In recent years, major international conservation groups have focused their limited resources on protecting a small number of "biodiversity hotspots"-threatened habitats that are home to many of the world's rarest plants and animals.
But a handful of protected areas will not be sufficient to save the countless species of plants and animals facing extinction worldwide, according to a new study by scientists from Stanford University and the National Autonomous University of Mexico (UNAM). Writing in the Dec. 15 online edition of the Proceedings of the National Academy of Sciences (PNAS), the researchers say that it's time for ecologists to reconsider the hotspot approach to conservation.

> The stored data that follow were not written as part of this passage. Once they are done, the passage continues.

Lemma addregion_spec : exists m' h', mm_addregion c m h heapstart heapsize = Some (m', h') /\
  mm_heapstart h' = ST ++ [base] /\ mm_heapend h' = EN ++ [last] /\ mm_nodelist h' = NL /\
  mm_delaylist h' = mm_delaylist h /\ mm_curused h' = u32 (mm_curused h + 16) /\
  mm_heapsize h' = u32 (mm_heapsize h + (last + 8 - base)) /\
  heap_ok m' h' C' /\ pres m m' (used C) EN /\ differ (touch NL C base last) m m'.
Proof.
  destruct region_bounds as (? & ? & ? & ? & ? & ?). pose proof Hok as [(F & Hm & Hl) Ht Hc].
  destruct (align_up_spec (heapstart + 16)) as [? ?]; [lia..|].
  assert (Hst : forall x, base <= x -> x + 4 <= last + 8 -> mapped m x (x + 4)).
  { intros x ??. eapply mapped_sub; [done|lia..]. }
  unfold mm_addregion, MM_SIZEOF_ALLOCNODE. rewrite lock_ok by done. bnd.
  change (2 * 8) with 16. unfold mm_nregions. rewrite (proj2 (Nat.ltb_lt _ _)) by done. cbn [dassert]. bnd.
  rewrite (proj2 (Nat.leb_gt _ _)) by done.
  cbv zeta.
  rewrite (u32_small (heapstart + 16)) by lia. change (MM_ALIGN_UP (heapstart + 16) - 16) with base.
  rewrite (u32_small base) by lia. rewrite (u32_small (heapsize - (base - heapstart))) by lia.
  replace (base + (heapsize - (base - heapstart))) with (heapstart + heapsize) by lia.
  rewrite (u32_small (heapstart + heapsize)) by lia.
  replace (MM_ALIGN_DOWN (heapstart + heapsize)) with (last + 8) by (unfold last; lia).
  rewrite (u32_small (last + 8 - base)) by lia. rewrite (u32_small (last + 8 - base - 16)) by lia.
  replace (last + 8 - base - 16) with (last - base - 8) by lia. replace (last + 8 - 8) with last by lia.
  change (Z.lor (Z.lor 8 MM_ALLOC_BIT) MM_PREVFREE_BIT) with (hdr 8 true true).
  change (Z.lor 8 MM_ALLOC_BIT) with (hdr 8 true false).
  rewrite st_ok by (apply Hst; olia). bnd.
  rewrite (proj2 (Z.eqb_eq ((base + 8 + 8) mod MM_ALIGN) 0)) by (unfold MM_ALIGN; zlia). cbn [dassert]. bnd.
  do 3 (rewrite st_ok by (repeat apply wr_mapped; apply Hst; olia); bnd).
  set (m4 := wr _ (o_preceding last) _). set (h1 := set_regions _ _ _ h).
  assert (Hd4' : differ (fun b => base + 4 <= b < last + 8) m m4).
  { unfold m4.
    repeat first [apply differ_refl
                 |apply differ_wr; [|repeat apply wr_mapped; apply Hst; olia|intros; olia]]. }
  assert (Hd4 : differ (fun b => base <= b < last + 8) m m4)
    by (eapply differ_weaken; [exact Hd4'|intros; simpl in *; lia]).
  assert (Hm4 : hmem m4 NL C' F).
  { apply union_hmem; [done|done|unfold m4; ldw..].
    - by rewrite hdr_u32 by (lia || done).
    - rewrite u32_small, hdr_plain by lia. done.
    - by rewrite hdr_u32 by (lia || done).
    - by rewrite u32_small by lia. }
  assert (Hn : C' !! (base + 8) = Some (Chunk (last - base - 8) false None)).
  { apply union_Some. left. apply region_Some. auto. }
  assert (HnF : F !! (base + 8) = None).
  { destruct (F !! (base + 8)) as [t|] eqn:E; [|done]. apply (hmem_free _ _ _ _ Hm), not_in in E. lia. }
  destruct (hmem_addfree m4 NL C' F h1 (base + 8) (last - base - 8) eq_refl Hm4 Hn HnF)
    as (m5 & E5 & Hm5 & Hd5).
  rewrite E5. bnd. eexists m5, _. split_and!; try done.
  - split; [exists (<[base + 8 := last - base - 8]> F)|apply union_tiled|apply union_compact]. split; [done|].
    intros b d [Hb|Hb]%union_Some Hu.
    + apply region_Some in Hb as [[-> ->]|[[-> ->]|[-> ->]]]; try done. by rewrite lookup_insert_eq.
    + rewrite lookup_insert_ne; [by apply Hl|]. apply not_in in Hb. lia.
  - by apply (region_pres F m4 m5).
  - eapply (differ_trans _ _ _ _ _ _ Hd4' Hd5); [intros b Hb; right; right; simpl in Hb; lia|].
    intros b [?|(f & t & [[<- <-]|[_ Hf]]%lookup_insert_Some & ?)]; [by left|right; right; lia|right; left].
    apply (hmem_free _ _ _ _ Hm) in Hf. by eexists f, _.
Qed.
End addregion.

(** ** A new heap *)

Definition heap0 (l : heap_layout) (at_ : Z) : mm_heap_s :=
  {| mm_heapsize := 0; mm_maxused := 0; mm_curused := sizeof_heap l;
     mm_heapstart := []; mm_heapend := []; mm_nodelist := at_ + nodelist_off l; mm_delaylist := 0 |}.

Lemma heap0_ok l at_ m : linked (at_ + nodelist_off l) m 19 -> 0 < at_ + nodelist_off l ->
  at_ + nodelist_off l + 304 < 2 ^ 32 -> heap_ok m (heap0 l at_) ∅.
Proof.
  intros Hl ??. split.
  - exists ∅. split; [by apply hmem_heads|]. intros b d Hb. by rewrite lookup_empty in Hb.
  - split; simpl; intros;
      try match goal with
          | He : _ ∈ [] |- _ => by apply elem_of_nil in He
          | He : ∅ !! _ = Some _ |- _ => by rewrite lookup_empty in He
          end; done || constructor.
  - intros a d e Ha. by rewrite lookup_empty in Ha.
Qed.

Section init.
Context (l : heap_layout) (c : ctx) (m : mem) (at_ heapstart heapsize : Z).
Context (Hlay : 0 <= nodelist_off l /\ nodelist_off l + 304 <= sizeof_heap l).
Context (Hlock : 0 <= mm_lock c) (Hat : 0 < at_) (Hlim : at_ + sizeof_heap l < 2 ^ 32).
Context (Hms : mapped m at_ (at_ + sizeof_heap l)).
Context (Hpos : 0 < heapstart) (Hrlim : heapstart + heapsize < 2 ^ 32) (Hsz : 48 <= heapsize).
Context (Hmap : mapped m heapstart (heapstart + heapsize)).
Context (Hapart : at_ + sizeof_heap l <= heapstart \/ heapstart + heapsize <= at_).

Lemma init_heap_at_spec : exists m' h, init_heap_at l c m at_ heapstart heapsize = Some (m', h) /\
  hinv m' h (region heapstart heapsize) [] /\
  mm_heapstart h = [base heapstart] /\ mm_heapend h = [last heapstart heapsize] /\
  mm_curused h = u32 (sizeof_heap l + 16) /\
  mm_heapsize h = u32 (last heapstart heapsize + 8 - base heapstart) /\
  dom m' = dom m /\ mm_nodelist h = at_ + nodelist_off l.
Proof.
  unfold init_heap_at, memset. set (H := at_ + nodelist_off l).
  destruct (memset_spec (Z.to_nat (sizeof_heap l)) m at_ 0) as (m1 & -> & [Hd1 _] & Hz).
  { eapply mapped_sub; [exact Hms|lia..]. }
  bnd. change (u8 0) with 0 in Hz.
  destruct (link_heads_spec H ltac:(unfold H; lia) ltac:(unfold H; lia) 18 m1 1) as (m2 & E2 & Hl2 & Hd2);
    [|lia|lia|].
  { apply linked_zero. intros b Hb. apply Hz. unfold H in Hb. lia. }
  change (Z.to_nat (MM_NNODES - 1)) with 18%nat. rewrite E2. bnd.
  assert (Hdom : dom m2 = dom m) by (by rewrite (proj1 Hd2)).
  destruct (addregion_spec c m2 (heap0 l at_) ∅ heapstart heapsize)
    as (m' & h & E & Hst & Hen & Hnl & Hdl & Hcu & Hhs & Hok & _ & Hd3); try done.
  - by apply heap0_ok; [|unfold H in *; lia..].
  - simpl. unfold CONFIG_MM_REGIONS. lia.
  - intros b Hb. apply elem_of_dom. rewrite Hdom. by apply elem_of_dom, Hmap.
  - simpl. fold H. unfold H. lia.
  - change (mm_addregion c m2 _ heapstart heapsize) with (mm_addregion c m2 (heap0 l at_) heapstart heapsize).
    rewrite map_union_empty in Hok.
    exists m', h. split_and!; try done; [|by rewrite (proj1 Hd3)].
    split; [done|by rewrite Hdl|]. split; [constructor|by intros ? ?%elem_of_nil].
Qed.
End init.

"Hotspots, which have played a central role in the selection of sites for reserves, require careful re-thinking," wrote Gerardo Ceballos, professor of ecology at UNAM, and Paul R. Ehrlich, the Bing Professor of Population Studies at Stanford, co-authors of the PNAS study. "Assigning global conservation priorities based on hotspots is at best a limited strategy."
The idea of funneling resources into biodiversity hotspots was proposed in 1988 and quickly adopted by Conservation International and other leading environmental groups. "Few topics in conservation biology have received as much attention as hotspots of species diversity," Ceballos and Ehrlich wrote. "Hotspots have been widely used to determine priority areas for conservation at different geographic scales and in recommending concentrating resources in those regions to maximize the number of protected species."
Hotspot criteria
Hotspot biodiversity is usually based on one of three factors-the number of total species (species richness), the number of unique or endemic species (endemism) or the number of species at risk.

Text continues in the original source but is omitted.